= John Horsford =

Major-General Sir John Horsford KCB (13 May 1751 – 20 April 1817) was a British soldier who rose through the ranks to become a general in the East India Company's Bengal Army.

==Biography==
===Early life===
He was born at St George in the East, Middlesex, the son of John Horsford. He was educated at the Merchant Taylors' School, and matriculated at St. John's College, Oxford, 30 June 1768, and was a fellow from 1768 to 1771, but never took a degree.

===India===
In 1772, to avoid entering the church, and without the knowledge of his father, he enlisted for service with the East India Company under the assumed name of John Rover. He travelled to India on the East Indiaman, the Duke of Grafton. He spent his first six years in India in the ranks of the Bengal Artillery, until he caught the attention of its commander Colonel Pearse. It is recorded that one day Horsford pointed out an error in a Greek quotation in some papers he was copying for Pearse. It is said that Pearse suddenly called him by his right name as he was leaving the room and subsequently an order, dated Fort William, 9 March 1778, addressed to ‘Captain Watkin Thelwall, commanding No. 1 company, notifies that Sergeant John Rover, of the company under your command, is this day appointed a cadet of artillery in the Bengal Army under the name of "John Horsford."’

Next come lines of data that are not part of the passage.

(** * micro-server-tcp: a shallow embedding of the TCP server

    The development follows the two Go sources of the package:
    - [tcp.go]: the server object ([tcpServer]), [NewHandler], [Subscribe],
      [Register], [Deregister], the heartbeat loop of [Start] and the accept
      loop [serve];
    - the subscriber file: [isExported], [isExportedOrBuiltinType],
      [newSubscriber], [validateSubscriber] and [createSubHandler].

    Conventions.
    - A Go pointer [*tcpSubscriber] is a location ([loc]); the pointee is
      never mutated after construction, so it is stored next to the value
      the map associates with the pointer.
    - A Go [error] that is only ever printed is its message; [nil] is [None].
    - Calls into collaborators (directory, bus, codec, listener) take their
      outcome from an explicit oracle argument and are recorded in a trace.
    - [range] over a Go map visits every key once in an unspecified order:
      the order is an argument of the function that iterates. *)

From Stdlib Require Import ZArith String Ascii OrderedTypeEx.
From stdpp Require Import base option list gmap strings sorting.

Set Warnings "-register-all".

(** ** reflect: the part of Go's type descriptors the package inspects *)

Module Reflect.

Inductive Kind := Bool | Int | Float64 | String_ | Struct | Interface | Map | Slice | Func | Ptr.

(** [Basic] is a predeclared type (empty [pkgPath]) or a defined type that
    is neither a pointer nor a function; [PtrTo] is the unnamed [*T];
    [FuncOf] is a function type, named or not. *)
Inductive rtype :=
| Basic (pkgPath name : string) (k : Kind)
| PtrTo (elem : rtype)
| FuncOf (pkgPath name : string) (ins outs : list rtype).

Definition kind (t : rtype) : Kind :=
  match t with
  | Basic _ _ k => k
  | PtrTo _ => Ptr
  | FuncOf _ _ _ _ => Func
  end.

Definition Name (t : rtype) : string :=
  match t with
  | Basic _ n _ => n
  | PtrTo _ => ""
  | FuncOf _ n _ _ => n
  end.

Definition PkgPath (t : rtype) : string :=
  match t with
  | Basic p _ _ => p
  | PtrTo _ => ""
  | FuncOf p _ _ _ => p
  end.

Definition ins (t : rtype) : list rtype :=
  match t with FuncOf _ _ i _ => i | _ => [] end.

Definition outs (t : rtype) : list rtype :=
  match t with FuncOf _ _ _ o => o | _ => [] end.

Definition NumIn (t : rtype) : nat := length (ins t).
Definition NumOut (t : rtype) : nat := length (outs t).

#[export] Instance Kind_eq_dec : EqDecision Kind.
Proof. solve_decision. Defined.

Definition rtype_eq_dec : ∀ a b : rtype, {a = b} + {a ≠ b}.
Proof.
  fix IH 1.
  intros [p n k|e|p n i o] [p' n' k'|e'|p' n' i' o']; try (right; congruence).
  - destruct (string_dec p p'); [|right; congruence].
    destruct (string_dec n n'); [|right; congruence].
    destruct (decide (k = k')); [left|right]; congruence.
  - destruct (IH e e'); [left|right]; congruence.
  - destruct (string_dec p p'); [|right; congruence].
    destruct (string_dec n n'); [|right; congruence].
    destruct (List.list_eq_dec IH i i'); [|right; congruence].
    destruct (List.list_eq_dec IH o o'); [left|right]; congruence.
Defined.

#[export] Instance rtype_eq : EqDecision rtype := rtype_eq_dec.

(** The descriptor of the predeclared interface type [error]. *)
Definition typeOfError : rtype := Basic "" "error" Interface.

(** An entry of a type's method set: [Type] has the receiver as first
    input, as [reflect.Method.Type] does. *)
Record Method := { m_Name : string; m_Type : rtype }.

End Reflect.

Import (hints) Reflect.
Abbreviation rtype := Reflect.rtype.

(** ** unicode / utf8: the two library functions [isExported] calls *)

Class Unicode := {
  utf8_DecodeRuneInString : string → Z * nat;
  unicode_IsUpper : Z → bool
}.

(** The ASCII fragment of the two functions, enough to run examples:
    a leading byte below 0x80 is its own rune, anything else decodes to
    [RuneError]; the upper-case letters are [A-Z]. *)
Definition RuneError : Z := 65533.

Definition ascii_DecodeRuneInString (s : string) : Z * nat :=
  match s with
  | EmptyString => (RuneError, 0)
  | String c _ =>
      let n := Z.of_N (N_of_ascii c) in
      if (n <? 128)%Z then (n, 1) else (RuneError, 1)
  end.

Definition ascii_IsUpper (r : Z) : bool := ((65 <=? r) && (r <=? 90))%Z.

Definition ascii_unicode : Unicode :=
  {| utf8_DecodeRuneInString := ascii_DecodeRuneInString;
     unicode_IsUpper := ascii_IsUpper |}.

(** ** Errors *)

(** The errors the package builds itself keep the values that
    [fmt.Errorf] formats into the message; an error received from a
    collaborator or from a handler is its message. *)
Inductive error :=
| ErrInvalidSubscriber                              (* "invalid subscriber: expected *tcpSubscriber" *)
| ErrNoHandlers                                     (* "invalid subscriber: no handler functions" *)
| ErrWrongNumArgs (name : string) (numIn : nat)     (* "subscriber %v takes wrong number of args: %v required signature %s" *)
| ErrArgNotExported (name : string) (argType : rtype)
                                                    (* "subscriber %v argument type not exported: %v" *)
| ErrWrongNumOuts (name : string) (numOut : nat)    (* "subscriber %v has wrong number of outs: %v require signature %s" *)
| ErrNotError (name : string) (returnType : rtype)  (* "subscriber %v returns %v not error" *)
| ErrAlreadyExists                                  (* "subscriber %v already exists" *)
| ErrUnknownContentType                             (* codec.ErrUnknownContentType *)
| ErrText (msg : string).                           (* any other error, by its message *)

Definition subSig : string := "func(context.Context, interface{}) error".

(** ** The subscriber file *)

(** What a handler is called with: [vals] of [createSubHandler]. *)
Inductive rvalue :=
| VRcvr                                  (* sb.rcvr *)
| VCtx (md : gmap string string)         (* reflect.ValueOf(ctx) *)
| VPayload (p : string).                 (* reflect.ValueOf(msg.Payload()) *)

(** [method.Call(vals)] followed by [returnValues[0].Interface()]:
    [None] is a nil error, [Some m] an error whose [Error()] is [m]. *)
Definition callable := list rvalue → option string.

Record handler := {
  method : callable;
  reqType : option rtype;
  ctxType : option rtype
}.

(** An advertised endpoint: [Request] is computed by a collaborator
    ([registry.ExtractSubValue]) and is kept as the type it is computed from. *)
Record Endpoint := {
  ep_Name : string;
  ep_Request : option rtype;
  ep_Metadata : list (string * string)
}.

Record SubscriberOptions := {
  AutoAck : bool;
  Queue : string;
  Internal : bool;
  so_Context : option string
}.

(** The user's [sub interface{}] as reflection sees it: its type, the
    method set of that type, and what calling the function or one of the
    methods does. *)
Record subscriberValue := {
  sv_type : rtype;
  sv_methods : list Reflect.Method;
  sv_func : callable;
  sv_method : nat → callable
}.

Record tcpSubscriber := {
  topic : string;
  typ : rtype;
  subscriber : subscriberValue;
  handlers : list handler;
  endpoints : list Endpoint;
  opts : SubscriberOptions
}.

Section Exported.
Context `{Unicode}.

(** Is this an exported - upper case - name? *)
Definition isExported (name : string) : bool :=
  let '(r, _) := utf8_DecodeRuneInString name in
  unicode_IsUpper r.

(** Is this type exported or a builtin?  The loop strips pointers. *)
Fixpoint isExportedOrBuiltinType (t : rtype) : bool :=
  match t with
  | Reflect.PtrTo e => isExportedOrBuiltinType e
  | _ => isExported (Reflect.Name t) || bool_decide (Reflect.PkgPath t = "")
  end.

End Exported.

(** [reflect.Indirect(hdlr).Type().Name()] *)
Definition indirectName (t : rtype) : string :=
  match t with
  | Reflect.PtrTo e => Reflect.Name e
  | _ => Reflect.Name t
  end.

(** [textproto.CanonicalMIMEHeaderKey], which [metadata.Set] applies to the
    key: a key made of header field bytes only gets its first letter and
    every letter after a hyphen in upper case and the other letters in lower
    case; any other key is left as it is. *)
Definition validHeaderFieldByte (c : ascii) : bool :=
  let n := N_of_ascii c in
  ((48 <=? n) && (n <=? 57) || (65 <=? n) && (n <=? 90) || (97 <=? n) && (n <=? 122)
   || bool_decide (n ∈ [33; 35; 36; 37; 38; 39; 42; 43; 45; 46; 94; 95; 96; 124; 126]))%N.

Fixpoint forallChars (f : ascii → bool) (s : string) : bool :=
  match s with
  | EmptyString => true
  | String c rest => f c && forallChars f rest
  end.

Fixpoint canonicalize (upper : bool) (s : string) : string :=
  match s with
  | EmptyString => EmptyString
  | String c rest =>
      let n := N_of_ascii c in
      let n' := if upper && (97 <=? n)%N && (n <=? 122)%N then (n - 32)%N
                else if negb upper && (65 <=? n)%N && (n <=? 90)%N then (n + 32)%N
                else n in
      String (ascii_of_N n') (canonicalize (n' =? 45)%N rest)
  end.

Definition CanonicalMIMEHeaderKey (s : string) : string :=
  if forallChars validHeaderFieldByte s then canonicalize true s else s.

(** [md.Set(key, val)] on a metadata map kept as the list of its entries:
    the entry under the canonical key is replaced, or added. *)
Definition metadata_Set (md : list (string * string)) (key val : string)
    : list (string * string) :=
  let k := CanonicalMIMEHeaderKey key in
  if bool_decide (k ∈ md.*1)
  then (λ e, if bool_decide (e.1 = k) then (k, val) else e) <$> md
  else md ++ [(k, val)].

He was made a lieutenant-fireworker on 31 March 1778, and a first lieutenant in October that same year. In 1786 he was promoted to captain. During the Third Anglo-Mysore War, he commanded a company of Bengal artillery detached to Madras. He served at the Siege of Bangalore, Battle of Arakere, and Siege of Seringapatam. In March 1801, at Cawnpore, Horsford addressed a paper to Lord Lake setting forth the defects in organisation of the artillery branch and that same year was advanced to major. He commanded the artillery under Lord Lake during the Second Anglo-Maratha War in 1803–5, including the siege of Aligarh, the Battle of Delhi, and the sieges of Agra, Deeg and Bhurtpore. In 1804 he was made lieutenant-colonel. He commanded a brigade and also directed the artillery at the siege of Komanur, August–November 1807. On the resignation of Colonel Nicholas Carnegie in 1808 Horsford succeeded to the command of the Bengal artillery, of which he remained virtually the head until his death.

Horsford became a full colonel in July 1810. In June 1811 he was promoted to major-general. He was not engaged in the Anglo-Nepalese War but the artillery arrangements for those operations and for the grand army during the Third Anglo-Maratha War were directed by him. He was appointed Knight Commander of the Order of the Bath on 7 April 1815, and 28 June 1816 was appointed an extra major-general on the staff of the grand army. In June 1816 he addressed a memorial to the Marquis of Hastings, which showed that the lessons taught by the great continental wars in Europe had not escaped him. His high reputation secured attention to his representations, and although he did not live to see the results, the reorganisation of the Bengal artillery that followed in 1817–18 added largely to the efficiency of that famous corps. His last military operation was the direction of the artillery at the siege of Hathras in March 1817.

===Death===
He died at Cawnpore of heart disease, on 20 April, just ten days after his return from Hathras. He was 66 at the time of his death and had served in the military for 45 years, during which it is said he never had a day's leave from his duties. He was buried at the Christian cemetery in Cawnpore.

==Personal life==
Whilst in India, Horsford entered into a long term relationship with an Indian women called Sahib Juan, with whom he had several children. His anxiety towards his daughters led him to condemn discrimination against "Eurasians" or "East Indians" as mixed-race individuals were referred to at the time. He published a number of poems defending such inter-racial relationships. He also lent support to James Kirkpatrick's Bengal Orphan Institute, and in a poem called the "Art of Living in India" he praised the biracial "auburn beauties" in the Howrah orphanage and encouraged young British men in India to marry them.

==Legacy==
A historian of the Bengal artillery wrote of him:
"A sound constitution and strict temperance enabled him to endure what our modern nervous temperaments would shrink from. Intellectually, in scientific attainments and habits of order and system he stood confessedly unrivalled"

Along with Litellus Burrell, Horsford was a rare example of a man rising from the ranks to a high military position in the East India Company's army.